Figure 4 illustrates the training cost of watermarking methods. Both the Gaussian noise model and the frequency noise model models exhibit convergence at a relatively consistent rate, implying that the watermarking process adds only a modest amount of computational overhead, as shown in Fig. 4(a) through Fig. 4(d). Notably, the frequency noise model demonstrates considerably faster convergence than does the Gaussian noise model. Specifically, the frequency noise model converges at approximately 75 epochs, while the Gaussian noise model requires roughly 150 epochs, nearly twice the number of epochs compared to the frequency noise model. The training cost of the unrelated audio model is similar to that of the frequency noise model and Wang and Wu’s method [18], as shown in Fig. 4(e) through Fig. 4(f). It is worth noting that at a low α value, their method suffered from great instability, as shown in Fig. 4(g) through Fig. 4(h). These experimental findings substantiate the efficacy of our proposed extreme frequency noise watermarking scheme, which not only increases the effectiveness of watermarking, but also significantly reduces the computational cost. Besides, the MFCC transformation is only used in the watermark generation stage, which means that our watermarking scheme would not affect the inference stage of the model. Therefore, we no longer measure the effect of embedding watermarks on the inference speed.

Figure 4
figure 4

Comparison of training and validation errors. (a) and (b) show the changes in the training and validation errors of the Gaussian noise model during training while (c) and (d) show the changes in the training and validation errors of the frequency noise model. (e) to (f) are for the unrelated audio model and Wang and Wu’s method [18], respectively. α is set to \(1/8\) and \(1/16\), respectively

4.6 Robustness

To evaluate the robustness of our backdoor watermarking schemes, we add random noise to audio files in the test set. Then, we conduct tests to determine the watermark extraction accuracy of our watermark models. Insights into the robustness of different watermarking schemes when α is set to 1/8 are presented in Table 5. With the introduction of small perturbations to the input audio, the watermark extraction success rates of the three different watermarking methods show decrease to different degrees. Specifically, the watermark extraction success rates for the Gaussian noise model, unrelated watermark model, and frequency noise model decrease by 4.54%, 5.26%, and 0.36%, respectively. It is worth noting that the frequency noise model shows a significantly superior performance degradation when compared to the other two methods. Thus, the experiment demonstrates that the proposed watermarks exhibit a certain degree of robustness. Compared to Wang and Wu’s method [18], the Gaussian noise model and the unrelated audio model show similar robustness, while the extreme frequency model surpasses them in robustness.

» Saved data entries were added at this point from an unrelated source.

Definition md_sessions : list session :=
  [ CThostFtdcMdApi_Release;
    CThostFtdcMdApi_Init;
    CThostFtdcMdApi_Join;
    CThostFtdcMdApi_GetTradingDay;
    CThostFtdcMdApi_RegisterFront;
    CThostFtdcMdApi_RegisterNameServer;
    CThostFtdcMdApi_RegisterFensUserInfo;
    CThostFtdcMdApi_RegisterSpi ].

Definition trader_sessions : list session :=
  [ CThostFtdcTraderApi_Release;
    CThostFtdcTraderApi_Init;
    CThostFtdcTraderApi_Join;
    CThostFtdcTraderApi_GetTradingDay;
    CThostFtdcTraderApi_GetFrontInfo;
    CThostFtdcTraderApi_RegisterFront;
    CThostFtdcTraderApi_RegisterNameServer;
    CThostFtdcTraderApi_RegisterFensUserInfo;
    CThostFtdcTraderApi_RegisterSpi;
    CThostFtdcTraderApi_SubscribePrivateTopic;
    CThostFtdcTraderApi_SubscribePublicTopic;
    CThostFtdcTraderApi_RegisterUserSystemInfo;
    CThostFtdcTraderApi_SubmitUserSystemInfo ].

(** ** Lemmas *)

Section SessionLemmas.
Context (long_w : Z) (Hlong : 32 <= long_w) `{!TypeEnv, !ExactTypes _}.
Context (implicit : nat -> option (Z -> M Z)) `{!CtpEnv, !CtpLaws _} (utf8_buffer : Z -> Z) (str_of : Z -> list Z).

(** A text argument: the buffer of a string, or null for None. *)
Definition text_arg (w : world) (obj v : Z) : Prop :=
  (encodable w obj /\ v = utf8_buffer obj) \/ (obj = Py_None /\ v = 0 /\ w_heap w !! Py_None = Some ONone).

(** An argument of the right type, and the value the method gets for it. *)
Definition accepts (w : world) (a : param) (obj v : Z) : Prop :=
  match a with
  | PText => text_arg w obj v
  | PPtr _ ty => (ty < te_size)%nat /\ ptr_arg w obj ty v
  | PEnum _ => w_heap w !! obj = Some (OInt v) /\ INT_MIN <= v <= INT_MAX
  end.

Lemma accepts_same w w' a obj v : same w w' -> accepts w a obj v -> accepts w' a obj v.
Proof.
  intros S. destruct a as [|t ty|t]; cbn; unfold text_arg.
  - rewrite (same_heap _ _ S). intros [[He ->]|Hn]; [left|by right]. split; [by eapply encodable_same|done].
  - intros [Ht Hp]. split; [done|by eapply ptr_arg_same].
  - by rewrite (same_heap _ _ S).
Qed.

Lemma as_char_pointer_arg w obj v : w_gil w = true -> text_arg w obj v ->
  as_char_pointer implicit utf8_buffer obj w = (Ret (SWIG_OK, Some v), w).
Proof.
  intros Hg Ht. unfold as_char_pointer. rewrite pchar_descriptor_eq. unfold char_buffer.
  destruct Ht as [[(s & b & Ho & Hb) ->]|(-> & -> & Hn)].
  - by rewrite (bind_eq _ _ _ _ _ (object_at_eq w Hg obj _ Ho)), Hb.
  - by rewrite (bind_eq _ _ _ _ _ (object_at_eq w Hg Py_None _ Hn)).
Qed.

Lemma convert_accepts w a obj v : w_gil w = true -> w_err w = None -> accepts w a obj v ->
  exists w', convert_param long_w implicit utf8_buffer a obj w = (Ret (SWIG_OK, Some v), w') /\ same w w'.
Proof.
  intros Hg He. destruct a as [|t ty|t]; cbn [accepts convert_param].
  - intros Hs. exists w. split; [by apply as_char_pointer_arg|done].
  - intros [Ht Hp]. destruct (convert_ptr_arg implicit w obj ty v Hg Ht Hp) as (w' & E & S).
    exists w'. split; [|done]. by rewrite (bind_eq _ _ _ _ _ E).
  - intros [Ho Hv]. exists w. split; [|done]. unfold SWIG_AsVal_int.
    rewrite (as_val_narrow long_w Hlong INT_MIN INT_MAX w obj _ Hg He Ho ltac:(done) ltac:(done)).
    unfold int_spec. cbn [as_long]. by rewrite !(proj2 (Z.leb_le _ _)) by lia.
Qed.

(** The text a method returns is null or a C string that is still there. *)
Definition readable (k : result_kind) (r : res Z) (w1 : world) (l : list Z) : Prop :=
  match k, r with
  | KText, Ret n => n <> 0 -> no_nul l /\ exists rest, holds w1 n (l ++ 0 :: rest)
  | _, _ => True
  end.

(** The object the caller gets for the outcome [r] of the library. *)
Definition result_of (k : result_kind) (n : Z) (l : list Z) : pyobj :=
  match k with
  | KVoid => ONone
  | KInt => OInt n
  | KText => if n =? 0 then ONone else OStr (utf8_decode l)
  end.

(** The outcome of a call made with the lock released, as the wrapper reports it. *)
Definition delivered (k : result_kind) (decl : string) (w : world) (r : res Z) (w1 : world) (l : list Z)
    (out : res Z * world) : Prop :=
  exists o w', out = (Ret o, w') /\ w_gil w' = true /\ w_calls w' = w_calls w /\ w_blocks w' = w_blocks w
    /\ match r with
       | Ret n => w_heap w' !! o = Some (result_of k n l) /\ w_err w' = w_err w
                  /\ forall x, refs w' x = refs w x + if decide (o = x) then 1 else 0
       | Throw e => o = 0 /\ w_err w' = caught decl e (w_err w1) /\ is_Some (w_err w')
                    /\ forall x, refs w' x = refs w x
       | Stuck _ => False
       end.

Lemma void_delivered w : w_gil w = true -> w_heap w !! Py_None = Some ONone ->
  exists w', SWIG_Py_Void w = (Ret Py_None, w') /\ w_gil w' = true /\ w_calls w' = w_calls w
    /\ w_blocks w' = w_blocks w /\ w_heap w' !! Py_None = Some ONone /\ w_err w' = w_err w
    /\ forall x, refs w' x = refs w x + if decide (Py_None = x) then 1 else 0.
Proof.
  intros Hg Hn. eexists. split; [exact (py_void_eq w Hg)|]. do 5 (split; [done|]).
  exact (refs_add w Py_None 1).
Qed.

Lemma object_delivered v w : w_gil w = true ->
  exists w', new_object v w = (Ret (w_fresh w), w') /\ w_gil w' = true /\ w_calls w' = w_calls w
    /\ w_blocks w' = w_blocks w /\ w_heap w' !! w_fresh w = Some v /\ w_err w' = w_err w
    /\ forall x, refs w' x = refs w x + if decide (w_fresh w = x) then 1 else 0.
Proof.
  intros Hg. eexists. split; [exact (new_object_eq w Hg v)|]. do 3 (split; [done|]).
  split; [apply lookup_insert_eq|]. split; [done|]. exact (refs_add _ (w_fresh w) 1).
Qed.

(** The object made of a result. *)
Lemma finish_delivers k n w l : w_gil w = true -> w_heap w !! Py_None = Some ONone -> readable k (Ret n) w l ->
  exists o w', finish k (Some n) w = (Ret o, w') /\ w_gil w' = true /\ w_calls w' = w_calls w
    /\ w_blocks w' = w_blocks w /\ w_heap w' !! o = Some (result_of k n l) /\ w_err w' = w_err w
    /\ forall x, refs w' x = refs w x + if decide (o = x) then 1 else 0.
Proof.
  intros Hg Hn Hr. destruct k; cbn [finish result_of].
  - eexists. by apply void_delivered.
  - eexists. by apply object_delivered.
  - destruct (n =? 0) eqn:En; zbool; [eexists; by apply void_delivered|].
    destruct (Hr ltac:(lia)) as (Hl & rest & Hh). eexists.
    rewrite (bind_eq _ _ _ _ _ (c_string_holds w n l rest Hh Hl)).
    unfold SWIG_FromCharPtr, SWIG_FromCharPtrAndSize. rewrite cstr_id by done. by apply object_delivered.
Qed.

Lemma call_static_eq method args w :
  call_static method args w = ctp_method method 0 args (log (EVirtual method 0 args) w).
Proof. done. Qed.

(** The call and the object made of its result. *)
Lemma guarded_delivered k decl m ev w r w1 l : w_gil w = true -> w_heap w !! Py_None = Some ONone ->
  m (set_gil false w) = (r, w1) -> left_ (set_gil false (log ev w)) r w1 -> readable k r w1 l ->
  delivered k decl (log ev w) r w1 l (bind (guarded decl m) (finish k) w).
Proof.
  intros Hg Hn E [L1 L2 L3 L4 L5 Lc L6] Hr. cbn in L2, L3, L5, Lc, L6.
  pose proof (guarded_run decl m w r w1 Hg E) as Eg.
  destruct r as [n|e|u]; [| |done]; rewrite (bind_eq _ _ _ _ _ Eg).
  - destruct (finish_delivers k n (set_gil true w1) l eq_refl) as (o & w' & Ef & F1 & F2 & F3 & F4 & F5 & F6).
    { cbn. by rewrite L2. }
    { destruct k; [done..|]. intros Hz. destruct (Hr Hz) as (Hl & rest & Hh). split; [done|]. by exists rest. }
    exists o, w'. split; [exact Ef|]. split; [done|]. split; [by rewrite F2|]. split; [by rewrite F3|].
    split; [done|]. split; [by rewrite F5|]. intros x. rewrite F6. f_equal. exact (L4 x).
  - exists 0. eexists. split; [by destruct k|]. split; [done|]. split; [exact Lc|]. split; [exact L5|].
    split; [done|]. split; [done|]. split; [|exact L4]. destruct e; done.
Qed.

(** With arguments of the right types the templates reach the call. *)
Lemma self_run w args (cls method : string) ty k p : w_gil w = true -> args <> 0 -> (ty < te_size)%nat ->
  wraps_ptr w args ty p ->
  exists wc, same w wc /\ wrap_self implicit cls method ty k args w
    = bind (guarded (method_decl cls method "") (call_virtual method p [])) (finish k) wc.
Proof.
  intros Hg Ha Hty Hp. unfold wrap_self. rewrite (proj2 (Z.eqb_neq _ _) Ha).
  destruct (convert_wraps implicit w args ty p Hg Hty Hp) as (wc & E & S).
  exists wc. split; [done|]. by rewrite (bind_eq _ _ _ _ _ E).
Qed.

Lemma pair_run w args o0 o1 (cls method : string) ty a k p v : w_gil w = true -> w_err w = None -> args <> 0 ->
  (ty < te_size)%nat -> w_heap w !! args = Some (OTuple [o0; o1]) -> wraps_ptr w o0 ty p -> accepts w a o1 v ->
  exists wc, same w wc /\ wrap_pair long_w implicit utf8_buffer cls method ty a k args w
    = bind (guarded (method_decl cls method (param_type a)) (call_virtual method p [v])) (finish k) wc.
Proof.
  intros Hg He Ha Hty Ht Hp Hv. unfold wrap_pair.
  rewrite (bind_eq _ _ _ _ _ (unpack_exact w args _ _ 2 Hg Ha Ht eq_refl)).
  destruct (convert_wraps implicit w o0 ty p Hg Hty Hp) as (w1 & E1 & S1).
  rewrite (bind_eq _ _ _ _ _ E1). change (SWIG_IsOK SWIG_OK) with true. cbn [negb].
  destruct (convert_accepts w1 a o1 v) as (w2 & E2 & S2);
    [by rewrite (same_gil _ _ S1)|by rewrite (same_err _ _ S1)|by eapply accepts_same|].
  exists w2. split; [by etrans|]. by rewrite (bind_eq _ _ _ _ _ E2).
Qed.

(** The arguments of a session method, and the C++ declaration in its message. *)
Definition session_args (w : world) (s : session) (args o0 : Z) (vs : list Z) : Prop :=
  match s_param s with
  | None => args = o0 /\ vs = []
  | Some a => exists o1 v, w_heap w !! args = Some (OTuple [o0; o1]) /\ accepts w a o1 v /\ vs = [v]
  end.
Definition session_decl (s : session) : string :=
  method_decl (s_class s) (s_method s) (match s_param s with None => "" | Some a => param_type a end).

Lemma session_run s w args o0 p vs : w_gil w = true -> w_err w = None -> args <> 0 ->
  (s_this s < te_size)%nat -> wraps_ptr w o0 (s_this s) p -> session_args w s args o0 vs ->
  exists wc, same w wc /\ wrap_session long_w implicit utf8_buffer s args w
    = bind (guarded (session_decl s) (call_virtual (s_method s) p vs)) (finish (s_result s)) wc.
Proof.
  intros Hg He Ha Hty Hp. unfold session_args, session_decl, wrap_session. destruct (s_param s) as [a|].
  - intros (o1 & v & Ht & Hv & ->). by apply (pair_run w args o0 o1).
  - intros [-> ->]. by apply self_run.
Qed.

(** *** Overloads *)

Lemma unpack_upto w args name items max : w_gil w = true -> args <> 0 ->
  w_heap w !! args = Some (OTuple items) -> (length items <= max)%nat ->
  SWIG_Python_UnpackTuple args name 0 (Z.of_nat max) w
  = (Ret (Z.of_nat (length items) + 1, items ++ replicate (max - length items) 0), w).
Proof.
  intros Hg Ha Ht Hl. unfold SWIG_Python_UnpackTuple. rewrite (proj2 (Z.eqb_neq _ _) Ha).
  rewrite (bind_eq _ _ _ _ _ (object_at_eq w Hg args _ Ht)).
  rewrite (proj2 (Z.ltb_ge _ _)), (proj2 (Z.ltb_ge _ _)) by lia.
  by replace (Z.to_nat _) with (max - length items)%nat by lia.
Qed.

Definition many_msg (meth : string) (max n : nat) : list Z :=
  arity_msg meth (if 0 =? Z.of_nat max then "" else "at most ") (Z.of_nat max) (dec (Z.of_nat n)).
Lemma unpack_many w args name items max : w_gil w = true -> args <> 0 ->
  w_heap w !! args = Some (OTuple items) -> (max < length items)%nat ->
  SWIG_Python_UnpackTuple args name 0 (Z.of_nat max) w
  = (Ret (0, []), set_err (Some (err_of TypeError (many_msg name max (length items)))) w).
Proof.
  intros Hg Ha Ht Hl. unfold SWIG_Python_UnpackTuple. rewrite (proj2 (Z.eqb_neq _ _) Ha).
  rewrite (bind_eq _ _ _ _ _ (object_at_eq w Hg args _ Ht)).
  rewrite (proj2 (Z.ltb_ge _ _)), (proj2 (Z.ltb_lt _ _)) by lia.
  by rewrite (bind_eq _ _ _ _ _ (set_string_eq w Hg _ _)).
Qed.

(** The flags after the text, and the objects one overload accepts. *)
Definition is_flag (w : world) (o : Z) (b : bool) : Prop := w_heap w !! o = Some (OBool b).
Definition flag_value (b : bool) : Z := if b then 1 else 0.
Definition create_args (w : world) (objs vs : list Z) : Prop :=
  match objs with
  | [] => vs = []
  | o :: flags => exists v bs, text_arg w o v /\ Forall2 (is_flag w) flags bs /\ vs = v :: (flag_value <$> bs)
  end.

Lemma as_bool_flag w o b : w_gil w = true -> is_flag w o b -> SWIG_AsVal_bool o w = (Ret (SWIG_OK, Some b), w).
Proof. intros Hg Ho. unfold SWIG_AsVal_bool. by rewrite (bind_eq _ _ _ _ _ (object_at_eq w Hg o _ Ho)). Qed.

Lemma check_flags_ok w flags bs : w_gil w = true -> Forall2 (is_flag w) flags bs -> check_flags flags w = (Ret true, w).
Proof.
  intros Hg Hf. induction Hf as [|o b flags bs Ho Hf IH]; [done|]. cbn [check_flags].
  by rewrite (bind_eq _ _ _ _ _ (as_bool_flag w o b Hg Ho)).
Qed.

Lemma as_flags_ok w meth i flags bs : w_gil w = true -> Forall2 (is_flag w) flags bs ->
  as_flags meth i flags w = (Ret (Some (flag_value <$> bs)), w).
Proof.
  intros Hg Hf. revert i. induction Hf as [|o b flags bs Ho Hf IH]; intros i; [done|]. cbn [as_flags].
  by rewrite (bind_eq _ _ _ _ _ (as_bool_flag w o b Hg Ho)), (bind_eq _ _ _ _ _ (IH (i + 1))).
Qed.

Lemma check_flags_bad w pre bs bad post v : w_gil w = true -> Forall2 (is_flag w) pre bs ->
  w_heap w !! bad = Some v -> (forall b, v <> OBool b) -> check_flags (pre ++ bad :: post) w = (Ret false, w).
Proof.
  intros Hg Hf Hb Hv. induction Hf as [|o b pre bs Ho Hf IH]; cbn [app check_flags].
  - unfold SWIG_AsVal_bool. rewrite bind_assoc, (bind_eq _ _ _ _ _ (object_at_eq w Hg bad _ Hb)).
    destruct v; try done. by destruct (Hv b).
  - by rewrite (bind_eq _ _ _ _ _ (as_bool_flag w o b Hg Ho)).
Qed.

Table 5 Comparison of the robustness of different watermarking schemes when α is \(1/8\)

5 Conclusion

We introduce a backdoor-based watermarking method for speech recognition models to protect their intellectual property, incorporating three differnet backdoor trigger sets to enable watermark embedding suitable for black-box verification. Experiments demonstrate that our watermarking method achieves excellent performance in terms of fidelity, effectiveness, embedding cost, and robustness. Our research also reveals that our extreme frequency watermarking method can improve watermark embedding cost, watermark effectiveness, and robustness of the watermark. In summary, our proposed watermarking techniques successfully embed backdoor watermarks into speech recognition models and enable the protection of the intellectual property of model owners. In future works, we will further explore more robust speech recognition model watermarks.